Her head is lying against my chest afterword, her fingers tracing an inked line across my skin.

 

“Before, that time at my Dad’s-“

 

“Ray-”

 

“No, no, it’s not like that. You already explained all that, and I’m not
mad
that you didn’t take advantage of the situation, Hudson; believe me. I just want to know-”

 

“Why I walked away, you mean?” The words are ones I’d never have imagined telling her before, though for some reason they come easy now.

 

“Because I knew you were hurting; I was too.” I take a deep breath; “Reagan there’s so much he never told you, about everything.”

 

I can hear her sniff against my chest; “I know,” She says quietly.

 

“I had so much shit, so much pain inside.
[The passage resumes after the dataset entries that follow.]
(* ===== verification/GoJson.v ===== *)
(** * GoJson: the dynamic values of an unstructured Kubernetes object

    A Go [any] holding decoded JSON. An object is a [map[string]any], whose
    iteration order carries no meaning, so it is a finite map and two objects
    with the same members are equal. The accessors of the Kubernetes
    [unstructured] package are third-party code: the class [Unstructured]
    carries the ones the pipeline calls. [encoding/json] and [crypto/sha256]
    enter as functions too ([Encoders]): all that is used of them is that they
    are functions of the value. *)

From S2P Require Import Prelude.

Inductive json :=
| JNull
| JBool (b : bool)
| JInt (z : Z)
| JFloat (repr : string)
| JStr (s : string)
| JArr (items : list json)
| JObj (members : gmap string json).

Abbreviation object := (gmap string json).

(** Go type assertions [v.(T)] in comma-ok form. *)
Definition as_obj (v : json) : option object :=
  match v with JObj m => Some m | _ => None end.

Definition as_arr (v : json) : option (list json) :=
  match v with JArr l => Some l | _ => None end.

Definition as_str (v : json) : option string :=
  match v with JStr s => Some s | _ => None end.

Class Encoders := {
  (** [json.Marshal], [None] on its error return. *)
  json_marshal : object -> option string;
  (** [json.Unmarshal] into a [map[string]any]. *)
  json_unmarshal : string -> option object;
  (** [hex.EncodeToString(sha256.Sum256(b))]. *)
  sha256_hex : string -> string;
}.

Class Unstructured := {
  GetUID : object -> string;
  GetResourceVersion : object -> string;
  GVKVersion : object -> string;
  (** [None] is the nil map. *)
  GetLabels : object -> option (gmap string string);
  GetAnnotations : object -> option (gmap string string);
  SetAnnotations : gmap string string -> object -> object;
  (** [NestedFieldNoCopy]: [Ok None] is found=false. *)
  NestedFieldNoCopy : object -> list string -> result string (option json);
  RemoveNestedField : list string -> object -> object;
}.

(** ** Documented behaviour of the accessors

    What the code relies on, for an object whose [metadata] is a map. *)

(** A map of strings as a JSON object. *)
Definition string_map (m : gmap string string) : json := JObj (JStr <$> m).

Class UnstructuredLaws `{Unstructured} := {
  nested_metadata_field : forall o meta field, o !! "metadata" = Some (JObj meta) ->
    NestedFieldNoCopy o ["metadata"; field] = Ok (meta !! field);
  get_annotations_absent : forall o meta, o !! "metadata" = Some (JObj meta) ->
    meta !! "annotations" = None -> GetAnnotations o = None;
  get_annotations_strings : forall o meta ann, o !! "metadata" = Some (JObj meta) ->
    meta !! "annotations" = Some (string_map ann) -> GetAnnotations o = Some ann;
  set_annotations : forall o meta ann, o !! "metadata" = Some (JObj meta) ->
    SetAnnotations ann o =
      <["metadata" := JObj (<["annotations" := string_map ann]> meta)]> o;
  remove_metadata_field : forall o meta field, o !! "metadata" = Some (JObj meta) ->
    RemoveNestedField ["metadata"; field] o = <["metadata" := JObj (delete field meta)]> o;
}.

(** A direct implementation of those accessors over the JSON tree, for
    evaluation. *)
Definition as_string_map (v : json) : option (gmap string string) :=
  match as_obj v with
  | Some m =>
      let strings := omap as_str m in
      if decide (size strings = size m) then Some strings else None
  | None => None
  end.

Definition metadata_of (o : object) : option object :=
  match o !! "metadata" with Some (JObj meta) => Some meta | _ => None end.

Definition metadata_field (field : string) (o : object) : option json :=
  match metadata_of o with Some meta => meta !! field | None => None end.

Definition metadata_string (field : string) (o : object) : string :=
  match metadata_field field o with Some (JStr s) => s | _ => "" end.

Definition tree_unstructured : Unstructured := {|
  GetUID := metadata_string "uid";
  GetResourceVersion := metadata_string "resourceVersion";
  GVKVersion o := match o !! "apiVersion" with Some (JStr s) => s | _ => "" end;
  GetLabels o := match metadata_field "labels" o with Some v => as_string_map v | None => None end;
  GetAnnotations o := match metadata_field "annotations" o with Some v => as_string_map v | None => None end;
  SetAnnotations ann o :=
    match metadata_of o with
    | Some meta => <["metadata" := JObj (<["annotations" := string_map ann]> meta)]> o
    | None => o
    end;
  NestedFieldNoCopy o path :=
    match path with
    | ["metadata"; field] =>
        match o !! "metadata" with
        | Some (JObj meta) => Ok (meta !! field)
        | Some JNull | None => Ok None
        | Some _ => Err "accessor error"
        end
    | _ => Err "unsupported path"
    end;
  RemoveNestedField path o :=
    match path, metadata_of o with
    | ["metadata"; field], Some meta => <["metadata" := JObj (delete field meta)]> o
    | _, _ => o
    end;
|}.

Lemma as_string_map_string_map m : as_string_map (string_map m) = Some m.
Proof.
  unfold as_string_map, string_map. simpl.
  assert (omap as_str (JStr <$> m) = m) as ->.
  { apply map_eq. intros i. rewrite lookup_omap, lookup_fmap. by destruct (m !! i). }
  rewrite decide_True; [done|]. by rewrite map_size_fmap.
Qed.

#[export] Instance tree_unstructured_laws : @UnstructuredLaws tree_unstructured.
Proof.
  split; cbn -[as_string_map string_map]; unfold metadata_field, metadata_of.
  - by intros o meta field ->.
  - intros o meta -> Hann. by rewrite Hann.
  - intros o meta ann -> Hann. rewrite Hann. apply as_string_map_string_map.
  - by intros o meta ann ->.
  - by intros o meta field ->.
Qed.

(** ** Documents as trees *)

#[export] Instance json_eq_dec : EqDecision json.
Proof.
  refine (fix go v w := let _ : EqDecision json := @go in
    match v, w with
    | JNull, JNull => left eq_refl
    | JBool a, JBool b => cast_if (decide (a = b))
    | JInt a, JInt b => cast_if (decide (a = b))
    | JFloat a, JFloat b => cast_if (decide (a = b))
    | JStr a, JStr b => cast_if (decide (a = b))
    | JArr a, JArr b => cast_if (decide (a = b))
    | JObj a, JObj b => cast_if (decide (a = b))
    | _, _ => right _
    end); congruence.
Defined.

Fixpoint json_size (v : json) : nat :=
  match v with
  | JArr items => S (sum_list (map json_size items))
  | JObj members => S (map_fold (fun _ v n => json_size v + n) 0 members)
  | _ => 1
  end.

Lemma member_size m k v : m !! k = Some v -> json_size v < json_size (JObj m).
Proof.
  intros Hm. cbn [json_size]. rewrite map_fold_foldr. apply elem_of_map_to_list in Hm.
  induction (map_to_list m) as [|[k' v'] l IH]; [by apply not_elem_of_nil in Hm|].
  apply elem_of_cons in Hm as [[= -> ->]|Hm]; cbn [foldr uncurry]; [lia|]. specialize (IH Hm). lia.
Qed.

Lemma item_size l v : v ∈ l -> json_size v < json_size (JArr l).
Proof.
  intros Hl. cbn [json_size]. induction l as [|w l IH]; [by apply not_elem_of_nil in Hl|].
  apply elem_of_cons in Hl as [->|Hl]; simpl; [lia|]. specialize (IH Hl). lia.
Qed.

Lemma json_tree_ind (P : json -> Prop) :
  (forall v, as_arr v = None -> as_obj v = None -> P v) ->
  (forall items, Forall P items -> P (JArr items)) ->
  (forall members, map_Forall (fun _ => P) members -> P (JObj members)) ->
  forall v, P v.
Proof.
  intros Hleaf Harr Hobj v. induction (well_founded_ltof _ json_size v) as [v _ IH].
  destruct v; try (by apply Hleaf).
  - apply Harr, Forall_forall. intros x Hx. by apply IH, item_size.
  - apply Hobj. intros k x Hx. by eapply IH, member_size.
Qed.
(* ===== verification/RedactParse.v ===== *)
(** * RedactParse: the redaction path grammar

    Models the parsing half of [src/internal/pipeline/redact.go]: the segment
    pattern, the path loop, the annotation shorthand and the compilation of a
    policy. The loop runs on fuel; [S (length raw)] is enough because every round
    but the last consumes at least the [.] it stopped at. [strconv.Quote] and
    [strconv.Unquote] depend on Unicode tables and enter through the class
    [Strconv]. *)

From S2P Require Import Prelude GoJson Redact.

Open Scope kr_scope.

Class Strconv := {
  Quote : string -> string;
  Unquote : string -> option string;
}.

Definition quote_char : Ascii.ascii := Ascii.ascii_of_nat 34.

Definition AnnotationRedactionPath `{Strconv} (key : string) : string :=
  "metadata.annotations[" +:+ Quote key +:+ "]".

Definition builtinPaths `{Strconv} : list string :=
  [AnnotationRedactionPath LastAppliedConfigAnnotation].

(** ** The segment pattern [^[a-zA-Z_][a-zA-Z0-9_-]*$] *)

Definition in_range (lo hi : nat) (c : Ascii.ascii) : bool :=
  Nat.leb lo (Ascii.nat_of_ascii c) && Nat.leb (Ascii.nat_of_ascii c) hi.

Definition is_letter (c : Ascii.ascii) : bool := in_range 97 122 c || in_range 65 90 c.
Definition is_digit (c : Ascii.ascii) : bool := in_range 48 57 c.

Definition is_segment_start (c : Ascii.ascii) : bool :=
  is_letter c || bool_decide (c = "_"%char).

Definition is_segment_char (c : Ascii.ascii) : bool :=
  is_letter c || is_digit c || bool_decide (c = "_"%char) || bool_decide (c = "-"%char).

Fixpoint string_forall (f : Ascii.ascii -> bool) (s : string) : bool :=
  match s with
  | EmptyString => true
  | String c s' => f c && string_forall f s'
  end.

Definition redactionSegmentPattern (name : string) : bool :=
  match name with
  | EmptyString => false
  | String c rest => is_segment_start c && string_forall is_segment_char rest
  end.

(** ** The parser *)

Inductive parseError :=
| errEmptyRedactionPath
| errInvalidFieldName (name : string)
| errUnterminatedSubscript
| errNotQuotedKey (subscript : string)
| errEmptyQuotedKey
| errBadSubscript (subscript : string)
| errTrailingDot
| errExpectedDot (rest : string)
| errOutOfFuel.

(** Split before the first byte satisfying [f]; the whole string when none does. *)
Fixpoint split_before (f : Ascii.ascii -> bool) (s : string) : string * string :=
  match s with
  | EmptyString => (EmptyString, EmptyString)
  | String c s' =>
      if f c then (EmptyString, s)
      else let '(a, b) := split_before f s' in (String c a, b)
  end.

(** [strings.Index(s, c)] with the text before and after the byte found. *)
Fixpoint cut (c : Ascii.ascii) (s : string) : option (string * string) :=
  match s with
  | EmptyString => None
  | String a s' =>
      if bool_decide (a = c) then Some (EmptyString, s')
      else match cut c s' with
           | Some (x, y) => Some (String a x, y)
           | None => None
           end
  end.

(** The set of [strings.IndexAny(rest, ".[")]. *)
Definition stop_char (c : Ascii.ascii) : bool :=
  bool_decide (c = "."%char) || bool_decide (c = "["%char).
Definition eventSelectableFields (gr : GroupResource) : option eventFieldLabels :=
  if bool_decide (gr = core_events)
  then Some (mkLabels "type" "reason" "involvedObject.kind" "involvedObject.name")
  else if bool_decide (gr = modern_events)
  then Some (mkLabels "type" "reason" "regarding.kind" "regarding.name")
  else None.

(** [label=value] for a single-valued include. *)
Definition sole_term (label : string) (values : list string) : list fieldTerm :=
  match values with [v] => [OneTermEqualSelector label v] | _ => [] end.

Definition reason_terms (label : string) (reasons excludeReasons : list string) : list fieldTerm :=
  match reasons, excludeReasons with
  | [reason], [] => [OneTermEqualSelector label reason]
  | [], _ :: _ => map (OneTermNotEqualSelector label) excludeReasons
  | _, _ => []
  end.

Definition derived_terms (labels : eventFieldLabels) (spec : EventFilterSpec) : list fieldTerm :=
  sole_term (fl_eventType labels) (ef_Types spec) ++
  reason_terms (fl_reason labels) (ef_Reasons spec) (ef_ExcludeReasons spec) ++
  sole_term (fl_subjectKind labels) (ef_SubjectKinds spec) ++
  sole_term (fl_subjectName labels) (ef_SubjectNames spec).

Section matcher.
Context `{FilterCodec, FieldSelectors}.

Definition deriveEventFieldSelector (gr : GroupResource) (spec : EventFilterSpec) : string :=
  match eventSelectableFields gr with
  | None => ""
  | Some labels =>
      match derived_terms labels spec with
      | [] => ""
      | terms => and_selectors terms
      end
  end.

Record eventMatcher := mkMatcher {
  em_matchAll : bool;
  em_filters : list compiledEventFilter;
  em_fieldSelector : string;
}.

Definition compiled (spec : EventFilterSpec) : compiledEventFilter :=
  mkCompiled (newEventFieldSet (ef_Types spec)) (newEventFieldSet (ef_Reasons spec))
    (newEventFieldSet (ef_ExcludeReasons spec)) (newEventFieldSet (ef_SourceComponents spec))
    (newEventFieldSet (ef_SubjectKinds spec)) (newEventFieldSet (ef_SubjectNames spec)).

(** The loop over the merged set: [matchAll], the filters in order, and [sole],
    the last one decoded. *)
Fixpoint compile_filters (canonical : list string) (matchAll : bool)
    (filters : list compiledEventFilter) (sole : EventFilterSpec)
    : result string (bool * list compiledEventFilter * EventFilterSpec) :=
  match canonical with
  | [] => Ok (matchAll, filters, sole)
  | raw :: rest =>
      if bool_decide (raw = "") then compile_filters rest true filters sole
      else
        match filter_unmarshal raw with
        | Err e => Err e
        | Ok spec => compile_filters rest matchAll (filters ++ [compiled spec]) spec
        end
  end.

Definition spec_zero : EventFilterSpec := mkSpec [] [] [] [] [] [].

Definition compileEventFilters (gr : GroupResource) (canonical : list string)
    : result string eventMatcher :=
  match compile_filters canonical false [] spec_zero with
  | Err e => Err e
  | Ok (matchAll, filters, sole) =>
      let matchAll := matchAll || bool_decide (length filters = 0) in
      Ok (mkMatcher matchAll filters
            (if negb matchAll && bool_decide (length filters = 1)
             then deriveEventFieldSelector gr sole else ""))
  end.

(** A nil matcher accepts everything. *)
Definition matchesAll (m : option eventMatcher) : bool :=
  match m with None => true | Some m => em_matchAll m end.

Definition event_matches (m : option eventMatcher) (obj : object) : bool :=
  if matchesAll m then true
  else match m with
       | None => true
       | Some m => existsb (fun f => compiled_matches f obj) (em_filters m)
       end.
End matcher.

(** ** Documented behaviour of field selectors

    What each selectable label reads, as registered by the two Event APIs, and
    what a conjunction of terms returns. *)

Definition label_value (label : string) (obj : object) : string :=
  if bool_decide (label = "involvedObject.kind") then nestedString obj "involvedObject" "kind"
  else if bool_decide (label = "involvedObject.name") then nestedString obj "involvedObject" "name"
  else if bool_decide (label = "regarding.kind") then nestedString obj "regarding" "kind"
  else if bool_decide (label = "regarding.name") then nestedString obj "regarding" "name"
  else plainString obj label.

Definition term_holds (obj : object) (t : fieldTerm) : bool :=
  match t with
  | OneTermEqualSelector label value => bool_decide (label_value label obj = value)
  | OneTermNotEqualSelector label value => bool_decide (label_value label obj <> value)
  end.

Definition term_label (t : fieldTerm) : string :=
  match t with OneTermEqualSelector label _ | OneTermNotEqualSelector label _ => label end.

Definition registered (labels : eventFieldLabels) (label : string) : Prop :=
  label = fl_eventType labels \/ label = fl_reason labels \/
  label = fl_subjectKind labels \/ label = fl_subjectName labels.

Class FieldSelectorLaws `{FieldSelectors} := {
  and_selectors_nonempty : forall t ts, and_selectors (t :: ts) <> "";
  selects_unfiltered : forall gr obj, server_selects gr "" obj = true;
  selects_terms : forall gr labels ts obj, eventSelectableFields gr = Some labels ->
    Forall (fun t => registered labels (term_label t)) ts ->
    server_selects gr (and_selectors ts) obj = forallb (term_holds obj) ts;
}.

(** Each API spells the subject its own way only. *)
Definition served_by (gr : GroupResource) (obj : object) : Prop :=
  (gr = core_events -> obj !! "regarding" = None) /\
  (gr = modern_events -> obj !! "involvedObject" = None).

(** ** What a filter means

    Within a list any entry, across lists all of them; a list without a non-empty
    entry is no constraint; an absent field satisfies no list and is excluded by
    none. *)

Definition no_constraint (values : list string) : Prop := Forall (fun v => v = "") values.

Definition one_of (values : list string) (v : string) : Prop := v <> "" /\ v ∈ values.

Definition spec_accepts (s : EventFilterSpec) (obj : object) : Prop :=
  (no_constraint (ef_Types s) \/ one_of (ef_Types s) (plainString obj "type")) /\
  (no_constraint (ef_Reasons s) \/ one_of (ef_Reasons s) (plainString obj "reason")) /\
  ~ one_of (ef_ExcludeReasons s) (plainString obj "reason") /\
  (no_constraint (ef_SourceComponents s) \/
   one_of (ef_SourceComponents s) (nestedString obj "source" "component") \/
   one_of (ef_SourceComponents s) (plainString obj "reportingComponent") \/
   one_of (ef_SourceComponents s) (plainString obj "reportingController") \/
   one_of (ef_SourceComponents s) (nestedString obj "deprecatedSource" "component")) /\
  (no_constraint (ef_SubjectKinds s) \/ one_of (ef_SubjectKinds s) (subjectField obj "kind")) /\
  (no_constraint (ef_SubjectNames s) \/ one_of (ef_SubjectNames s) (subjectField obj "name")).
You- you don’t know, and you can’t know the things I’ve seen, Reagan,” I whisper out; “The things I’ve done-”

 

Her lips kissing my chest stop me; “You don’t have to tell me.”

 

Right, but being near me might be bad enough for you
I want to scream. I’ve come a long way from the broken man I was when her father found me, but I’m still toxic, and I know that. I still have the demons clawing at my back, the lust for vices I’ll have to deny myself for the rest of my life, and the recklessness of a man who’s already seen death. How can there be a place for a girl like her in all of that shit? She’s so
good
, and just so damn perfect and unbroken and undimmed by the darkness of the world that I can’t bare the thought of even telling her that darkness exists. She’s the light, and I can’t let my darkness swallow that up.